» **Saved entries**
(** The request that is put back, sent again or not. *)
Lemma handle_quota_spec e attempt t s t' s' resent :
  NoDup (ids (option_list (rt_ended t)) ++ ids (requests s)) → (0 <= queued_request_count s)%Z →
  (rt_ended t = None → status t s = NoRequest ∨ in_set (event_type_of t) TERMINAL_EVENTS = false) →
  handle_quota created e attempt t s = (t', s', resent) →
  if resent then keys (requests s') ≡ₚ keys (option_list (rt_ended t) ++ requests s) ∧ answered (link s') = answered (link s) ∧
                 queued_request_count s' = (queued_request_count s + Z.of_nat (length (option_list (rt_ended t))))%Z
  else same_end (t, s) (t', s').
Proof.
  intros Hnd Hq Hquiet. unfold handle_quota. unfold event_type_of in Hquiet. destruct (rt_event t) as [[[event payload] ty] text] eqn:Ev.
  destruct (rt_ended t) as [r|] eqn:Er; last first.
  { destruct (Hquiet eq_refl) as [->|Hty]; [by intros [= <- <- <-]|]. destruct (status_request (status t s)) as [r|]; [|by intros [= <- <- <-]].
    assert (in_set ty ["error"; "response.failed"] = false) as Hne.
    { destruct ty as [ty|]; [|done]. cbn [in_set] in *. unfold mem, TERMINAL_EVENTS in *. cbn [existsb] in *. rewrite !orb_false_iff in Hty.
      destruct Hty as (_ & -> & _ & -> & _). done. }
    assert (_websocket_owner_pinned_quota_error_code r ty payload = None) as ->.
    { unfold _websocket_owner_pinned_quota_error_code. rewrite Hne. by rewrite orb_true_r. }
    assert (_websocket_precreated_retry_error_code r ty payload (rt_others t) = None) as ->; [|by intros [= <- <- <-]].
    unfold _websocket_precreated_retry_error_code. rewrite Hne. by rewrite orb_true_r. }
  clear Hquiet. unfold status. rewrite Er. cbn [status_request].
  destruct (_websocket_owner_pinned_quota_error_code r ty payload) as [code|].
  { case_if; [by intros [= <- <- <-]|]. match goal with |- context [change_status ?f t ?s0] => pose proof (change_status_same f t s0 (λ r, eq_refl)) as [H1 H2];
      destruct (change_status f t s0) as [t1 s1] end.
    intros [= <- <- <-]. split; [exact H1|]. eapply same_session_trans; [|exact H2].
    apply same_session_trans with (s2 := on_link (emit [HandleStreamError (only_message (match _websocket_event_error_message ty payload with Some m => m | None => "Upstream error" end)) code]) s).
    - apply same_link; [done|]. by rewrite answered_emit, app_nil_r.
    - done. }
  destruct (_websocket_precreated_retry_error_code r ty payload (rt_others t)) as [code|]; [|by intros [= <- <- <-]].
  case_if; [by intros [= <- <- <-]|]. set (s0 := on_link (emit [HandleStreamError _ code]) s).
  assert (same_session s s0) as Hs0 by (apply same_link; [done|]; by rewrite answered_emit, app_nil_r).
  unfold change_status, status. rewrite Er. destruct (previous_response_id r) as [pv|].
  { intros [= <- <- <-]. split; [simpl; by rewrite Er|done]. }
  set (r0 := r {{ account_health_error_handled := true; awaiting_response_created := true; response_id := (None : option string) }}).
  assert (pending_has (request_id r0) (requests s0) = false) as Hhas.
  { change (pending_has (request_id r) (requests s) = false). apply NoDup_cons in Hnd as [Hr _]. unfold pending_has.
    apply not_true_iff_false. intros (x & Hx%list_elem_of_In & Hi)%existsb_exists. apply is_ref_true in Hi. apply Hr.
    apply elem_of_map. eauto. }
  rewrite Hhas. set (s1 := _ {{ queued_request_count := _ }}).
  assert (keys (requests s1) = key r :: keys (requests s) ∧ answered (link s1) = answered (link s) ∧ queued_request_count s1 = (queued_request_count s + 1)%Z) as (K1 & A1 & Q1).
  { destruct Hs0 as (K0 & A0 & Q0). split_and!; [|done|done]. change (key r :: keys (requests s0) = key r :: keys (requests s)). by rewrite K0. }
  destruct (_retry_http_bridge_precreated_request attempt s1) as [s2 retried] eqn:E2. apply retry_same in E2 as (K2 & A2 & Q2).
  destruct retried; intros Hout; [injection Hout as <- <- <-; by rewrite K2, K1, A2, A1, Q2, Q1|].
  set (r1 := default r0 (deref (request_id r0) (requests s2))).
  assert (key r1 = key r ∧ keys (remove_ref (request_id (override_502 r1)) (requests s2)) = keys (requests s)) as [Hk1 Hrm].
  { unfold r1. rewrite K1 in K2. destruct (requests s2) as [|x l]; [done|]. injection K2 as Hxi Hxd Hl.
    assert (deref (request_id r0) (x :: l) = Some x) as ->.
    { unfold deref. cbn [List.find]. assert (is_ref (request_id r0) x = true) as -> by (by apply is_ref_true). done. }
    cbn [default from_option id]. split; [unfold key; by rewrite Hxi, Hxd|].
    change (keys (remove_ref (request_id x) (x :: l)) = keys (requests s)). cbn [remove_ref]. by rewrite is_ref_refl. }
  assert (rt_ended t' = Some (override_502 r1)) as Ht by (by injection Hout as <- _ _).
  injection Hout as _ <- <-. split; [cbn [fst]; rewrite Ht, Er; cbn [option_map]; by rewrite <- Hk1|]. split_and!.
  - exact Hrm.
  - change (answered (link s2) = answered (link s)). by rewrite A2.
  - change (Z.max 0 (queued_request_count s2 - 1) = queued_request_count s)%Z. lia.
Qed.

» **THE PROBLEM**
In the records above, find each line holding "payload" and copy it.

» **EXPECTED OUTPUT**
  intros Hnd Hq Hquiet. unfold handle_quota. unfold event_type_of in Hquiet. destruct (rt_event t) as [[[event payload] ty] text] eqn:Ev.
    assert (_websocket_owner_pinned_quota_error_code r ty payload = None) as ->.
    assert (_websocket_precreated_retry_error_code r ty payload (rt_others t) = None) as ->; [|by intros [= <- <- <-]].
  destruct (_websocket_owner_pinned_quota_error_code r ty payload) as [code|].
    apply same_session_trans with (s2 := on_link (emit [HandleStreamError (only_message (match _websocket_event_error_message ty payload with Some m => m | None => "Upstream error" end)) code]) s).
  destruct (_websocket_precreated_retry_error_code r ty payload (rt_others t)) as [code|]; [|by intros [= <- <- <-]].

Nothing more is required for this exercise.